=== Work item ===
Could you show all lines in the entries below that contain the string "Variant"?

[Stored items]
---*---
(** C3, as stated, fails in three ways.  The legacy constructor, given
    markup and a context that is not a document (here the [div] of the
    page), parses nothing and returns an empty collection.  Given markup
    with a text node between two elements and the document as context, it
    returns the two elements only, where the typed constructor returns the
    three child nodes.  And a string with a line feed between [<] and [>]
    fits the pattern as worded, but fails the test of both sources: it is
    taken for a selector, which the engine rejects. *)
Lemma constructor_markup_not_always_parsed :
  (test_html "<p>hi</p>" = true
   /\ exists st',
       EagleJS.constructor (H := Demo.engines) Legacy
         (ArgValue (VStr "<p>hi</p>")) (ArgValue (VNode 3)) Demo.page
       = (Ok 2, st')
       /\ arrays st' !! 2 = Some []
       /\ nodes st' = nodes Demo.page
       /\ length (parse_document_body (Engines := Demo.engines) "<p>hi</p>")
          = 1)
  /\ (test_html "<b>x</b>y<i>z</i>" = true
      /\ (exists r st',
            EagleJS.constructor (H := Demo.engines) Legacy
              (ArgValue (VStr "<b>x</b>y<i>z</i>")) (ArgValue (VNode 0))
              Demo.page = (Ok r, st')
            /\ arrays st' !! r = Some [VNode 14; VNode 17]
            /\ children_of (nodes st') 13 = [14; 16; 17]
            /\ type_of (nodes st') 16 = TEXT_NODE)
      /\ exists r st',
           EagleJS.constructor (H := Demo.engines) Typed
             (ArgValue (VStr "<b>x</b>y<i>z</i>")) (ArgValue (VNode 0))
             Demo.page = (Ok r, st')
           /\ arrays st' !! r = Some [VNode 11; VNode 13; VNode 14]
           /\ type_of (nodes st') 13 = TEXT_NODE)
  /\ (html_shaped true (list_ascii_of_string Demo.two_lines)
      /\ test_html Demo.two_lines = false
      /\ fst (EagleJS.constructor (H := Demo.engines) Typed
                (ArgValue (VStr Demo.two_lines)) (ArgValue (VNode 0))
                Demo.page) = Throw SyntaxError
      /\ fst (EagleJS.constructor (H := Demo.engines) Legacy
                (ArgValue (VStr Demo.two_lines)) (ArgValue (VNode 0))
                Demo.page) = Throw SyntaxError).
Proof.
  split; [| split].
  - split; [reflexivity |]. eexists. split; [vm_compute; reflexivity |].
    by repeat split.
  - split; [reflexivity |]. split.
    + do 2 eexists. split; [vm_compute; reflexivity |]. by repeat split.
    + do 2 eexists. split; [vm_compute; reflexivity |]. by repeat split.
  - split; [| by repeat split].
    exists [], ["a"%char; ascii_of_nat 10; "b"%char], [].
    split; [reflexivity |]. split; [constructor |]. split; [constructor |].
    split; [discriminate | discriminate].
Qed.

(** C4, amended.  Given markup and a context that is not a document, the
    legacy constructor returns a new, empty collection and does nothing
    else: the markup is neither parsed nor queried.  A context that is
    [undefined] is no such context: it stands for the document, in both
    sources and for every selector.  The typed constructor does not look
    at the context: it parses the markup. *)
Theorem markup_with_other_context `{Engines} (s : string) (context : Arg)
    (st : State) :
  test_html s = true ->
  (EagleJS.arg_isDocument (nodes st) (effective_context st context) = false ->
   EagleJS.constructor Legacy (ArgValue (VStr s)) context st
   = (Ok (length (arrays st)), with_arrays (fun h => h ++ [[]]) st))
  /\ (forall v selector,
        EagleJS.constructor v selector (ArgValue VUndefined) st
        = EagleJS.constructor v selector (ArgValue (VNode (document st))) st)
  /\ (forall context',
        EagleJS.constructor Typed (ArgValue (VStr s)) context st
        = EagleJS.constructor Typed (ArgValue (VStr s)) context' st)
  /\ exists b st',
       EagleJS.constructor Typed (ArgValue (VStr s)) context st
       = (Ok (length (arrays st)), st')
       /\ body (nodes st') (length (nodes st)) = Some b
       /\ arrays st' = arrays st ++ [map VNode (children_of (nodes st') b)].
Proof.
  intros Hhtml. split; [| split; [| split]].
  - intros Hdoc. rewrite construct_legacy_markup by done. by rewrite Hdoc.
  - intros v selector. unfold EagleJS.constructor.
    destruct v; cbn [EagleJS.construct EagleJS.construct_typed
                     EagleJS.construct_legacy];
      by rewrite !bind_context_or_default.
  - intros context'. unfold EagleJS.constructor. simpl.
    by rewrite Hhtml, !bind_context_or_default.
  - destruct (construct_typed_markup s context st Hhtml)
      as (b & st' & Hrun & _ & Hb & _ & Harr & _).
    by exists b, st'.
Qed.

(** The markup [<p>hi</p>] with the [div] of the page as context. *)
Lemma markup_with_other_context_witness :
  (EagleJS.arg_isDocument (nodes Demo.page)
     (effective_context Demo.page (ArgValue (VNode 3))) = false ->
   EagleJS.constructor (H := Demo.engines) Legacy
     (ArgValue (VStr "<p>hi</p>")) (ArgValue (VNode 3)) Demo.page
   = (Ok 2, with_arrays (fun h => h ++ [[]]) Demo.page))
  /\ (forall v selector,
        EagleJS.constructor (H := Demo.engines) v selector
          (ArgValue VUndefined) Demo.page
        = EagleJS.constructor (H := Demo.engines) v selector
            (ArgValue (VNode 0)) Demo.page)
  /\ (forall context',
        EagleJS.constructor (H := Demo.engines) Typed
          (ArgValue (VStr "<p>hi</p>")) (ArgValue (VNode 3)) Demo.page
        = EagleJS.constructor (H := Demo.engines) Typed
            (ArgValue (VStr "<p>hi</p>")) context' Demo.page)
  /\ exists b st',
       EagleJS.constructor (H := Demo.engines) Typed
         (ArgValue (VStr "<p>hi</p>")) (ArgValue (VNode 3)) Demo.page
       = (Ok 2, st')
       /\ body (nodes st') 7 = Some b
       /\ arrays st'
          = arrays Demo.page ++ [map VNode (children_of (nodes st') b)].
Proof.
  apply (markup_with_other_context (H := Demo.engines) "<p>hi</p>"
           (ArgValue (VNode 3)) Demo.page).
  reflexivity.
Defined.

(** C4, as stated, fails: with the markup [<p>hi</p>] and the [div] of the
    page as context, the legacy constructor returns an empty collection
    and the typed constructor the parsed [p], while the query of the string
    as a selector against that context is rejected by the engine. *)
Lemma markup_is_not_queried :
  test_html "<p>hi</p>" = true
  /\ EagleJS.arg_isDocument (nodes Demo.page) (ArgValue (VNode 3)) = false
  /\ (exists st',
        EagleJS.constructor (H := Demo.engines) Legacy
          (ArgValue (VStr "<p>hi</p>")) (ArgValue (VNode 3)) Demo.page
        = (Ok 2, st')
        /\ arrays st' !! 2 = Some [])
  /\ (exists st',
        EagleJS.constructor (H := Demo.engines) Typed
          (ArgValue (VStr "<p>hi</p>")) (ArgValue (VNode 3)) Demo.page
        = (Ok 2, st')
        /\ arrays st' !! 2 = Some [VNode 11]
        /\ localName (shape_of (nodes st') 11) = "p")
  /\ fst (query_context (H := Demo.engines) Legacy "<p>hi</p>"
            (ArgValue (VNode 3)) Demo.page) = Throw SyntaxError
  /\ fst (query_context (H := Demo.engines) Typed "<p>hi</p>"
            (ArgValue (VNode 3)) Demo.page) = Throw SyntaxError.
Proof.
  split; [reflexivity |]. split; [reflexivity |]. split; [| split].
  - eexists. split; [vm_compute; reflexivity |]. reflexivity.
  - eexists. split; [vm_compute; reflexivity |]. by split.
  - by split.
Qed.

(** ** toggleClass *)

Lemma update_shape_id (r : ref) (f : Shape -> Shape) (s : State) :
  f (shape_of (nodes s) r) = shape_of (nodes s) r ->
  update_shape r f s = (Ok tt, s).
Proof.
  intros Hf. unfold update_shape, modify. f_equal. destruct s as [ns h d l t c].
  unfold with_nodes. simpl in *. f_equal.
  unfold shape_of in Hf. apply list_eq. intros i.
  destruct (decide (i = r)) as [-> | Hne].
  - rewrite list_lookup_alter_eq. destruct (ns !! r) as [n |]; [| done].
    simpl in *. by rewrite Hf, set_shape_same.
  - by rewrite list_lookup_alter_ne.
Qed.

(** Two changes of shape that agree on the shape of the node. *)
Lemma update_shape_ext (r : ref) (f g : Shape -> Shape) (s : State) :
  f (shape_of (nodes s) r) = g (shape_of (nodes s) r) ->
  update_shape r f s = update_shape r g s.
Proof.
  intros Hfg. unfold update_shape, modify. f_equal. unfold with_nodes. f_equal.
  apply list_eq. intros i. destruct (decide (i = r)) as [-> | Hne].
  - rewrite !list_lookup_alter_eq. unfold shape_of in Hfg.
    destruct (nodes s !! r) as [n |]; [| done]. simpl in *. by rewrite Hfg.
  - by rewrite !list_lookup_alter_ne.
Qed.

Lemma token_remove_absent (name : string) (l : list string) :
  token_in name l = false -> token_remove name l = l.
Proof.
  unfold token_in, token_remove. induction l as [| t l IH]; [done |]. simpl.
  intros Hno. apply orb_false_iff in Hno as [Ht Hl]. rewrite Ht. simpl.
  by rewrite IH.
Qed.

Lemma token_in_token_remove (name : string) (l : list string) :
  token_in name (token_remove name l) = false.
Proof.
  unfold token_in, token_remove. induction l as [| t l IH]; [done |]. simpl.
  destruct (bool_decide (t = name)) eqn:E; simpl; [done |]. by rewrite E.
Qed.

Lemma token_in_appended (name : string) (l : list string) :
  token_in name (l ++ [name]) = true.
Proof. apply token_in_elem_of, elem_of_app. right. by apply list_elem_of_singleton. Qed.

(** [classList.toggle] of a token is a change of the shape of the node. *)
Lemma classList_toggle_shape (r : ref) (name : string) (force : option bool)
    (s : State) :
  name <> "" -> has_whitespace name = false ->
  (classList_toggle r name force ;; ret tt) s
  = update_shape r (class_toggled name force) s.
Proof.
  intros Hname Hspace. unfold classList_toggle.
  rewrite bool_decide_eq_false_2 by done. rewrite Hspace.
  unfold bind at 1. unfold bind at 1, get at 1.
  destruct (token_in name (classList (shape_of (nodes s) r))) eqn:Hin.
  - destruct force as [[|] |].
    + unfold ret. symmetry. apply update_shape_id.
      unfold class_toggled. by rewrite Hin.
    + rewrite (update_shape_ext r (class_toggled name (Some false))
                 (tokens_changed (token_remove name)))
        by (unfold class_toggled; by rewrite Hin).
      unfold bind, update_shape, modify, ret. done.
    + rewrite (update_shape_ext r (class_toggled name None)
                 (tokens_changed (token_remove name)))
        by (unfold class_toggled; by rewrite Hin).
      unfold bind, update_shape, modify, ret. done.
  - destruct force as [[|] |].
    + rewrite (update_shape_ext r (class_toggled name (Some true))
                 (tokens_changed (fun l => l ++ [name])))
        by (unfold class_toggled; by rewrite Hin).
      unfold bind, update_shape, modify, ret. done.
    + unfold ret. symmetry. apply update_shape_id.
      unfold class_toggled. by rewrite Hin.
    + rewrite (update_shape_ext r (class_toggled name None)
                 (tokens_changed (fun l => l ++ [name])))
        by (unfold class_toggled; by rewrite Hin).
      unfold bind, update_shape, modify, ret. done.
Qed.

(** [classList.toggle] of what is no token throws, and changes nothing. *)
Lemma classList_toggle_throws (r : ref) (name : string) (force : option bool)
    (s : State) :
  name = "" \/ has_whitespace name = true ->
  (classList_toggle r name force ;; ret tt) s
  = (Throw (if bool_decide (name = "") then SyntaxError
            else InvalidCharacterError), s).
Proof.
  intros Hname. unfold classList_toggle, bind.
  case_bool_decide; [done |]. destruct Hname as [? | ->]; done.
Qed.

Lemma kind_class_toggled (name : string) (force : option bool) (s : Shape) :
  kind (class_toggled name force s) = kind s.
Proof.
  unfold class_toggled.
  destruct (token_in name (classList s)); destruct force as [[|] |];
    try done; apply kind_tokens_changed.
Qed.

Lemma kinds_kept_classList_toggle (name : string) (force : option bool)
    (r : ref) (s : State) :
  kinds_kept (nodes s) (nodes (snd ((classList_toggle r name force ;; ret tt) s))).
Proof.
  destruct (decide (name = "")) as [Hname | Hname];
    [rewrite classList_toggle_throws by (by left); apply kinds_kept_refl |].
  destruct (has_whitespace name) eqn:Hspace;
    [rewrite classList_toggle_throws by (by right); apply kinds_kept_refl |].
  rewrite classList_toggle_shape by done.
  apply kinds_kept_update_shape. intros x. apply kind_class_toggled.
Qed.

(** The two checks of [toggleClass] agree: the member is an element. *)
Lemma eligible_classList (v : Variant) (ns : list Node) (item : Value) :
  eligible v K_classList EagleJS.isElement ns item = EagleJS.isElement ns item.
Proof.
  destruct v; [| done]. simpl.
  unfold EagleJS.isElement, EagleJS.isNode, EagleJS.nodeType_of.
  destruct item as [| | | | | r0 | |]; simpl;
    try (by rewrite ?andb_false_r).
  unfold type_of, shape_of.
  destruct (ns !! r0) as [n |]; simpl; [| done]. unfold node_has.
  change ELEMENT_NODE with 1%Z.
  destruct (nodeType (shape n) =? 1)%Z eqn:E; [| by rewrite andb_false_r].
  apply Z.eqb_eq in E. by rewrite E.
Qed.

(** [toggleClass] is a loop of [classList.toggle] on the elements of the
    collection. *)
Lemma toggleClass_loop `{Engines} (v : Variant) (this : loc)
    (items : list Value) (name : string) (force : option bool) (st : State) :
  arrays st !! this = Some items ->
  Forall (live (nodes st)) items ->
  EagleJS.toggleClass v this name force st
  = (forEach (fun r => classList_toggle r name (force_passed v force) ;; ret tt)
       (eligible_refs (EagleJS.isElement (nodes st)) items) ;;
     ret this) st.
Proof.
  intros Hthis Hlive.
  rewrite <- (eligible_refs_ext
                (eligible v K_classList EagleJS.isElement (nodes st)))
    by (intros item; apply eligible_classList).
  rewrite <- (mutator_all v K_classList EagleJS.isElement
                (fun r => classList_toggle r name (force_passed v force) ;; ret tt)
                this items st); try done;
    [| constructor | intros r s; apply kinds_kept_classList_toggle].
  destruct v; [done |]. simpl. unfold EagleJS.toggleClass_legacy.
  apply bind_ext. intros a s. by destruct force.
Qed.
---*---
=== Answer area ===
Lemma eligible_classList (v : Variant) (ns : list Node) (item : Value) :
Lemma toggleClass_loop `{Engines} (v : Variant) (this : loc)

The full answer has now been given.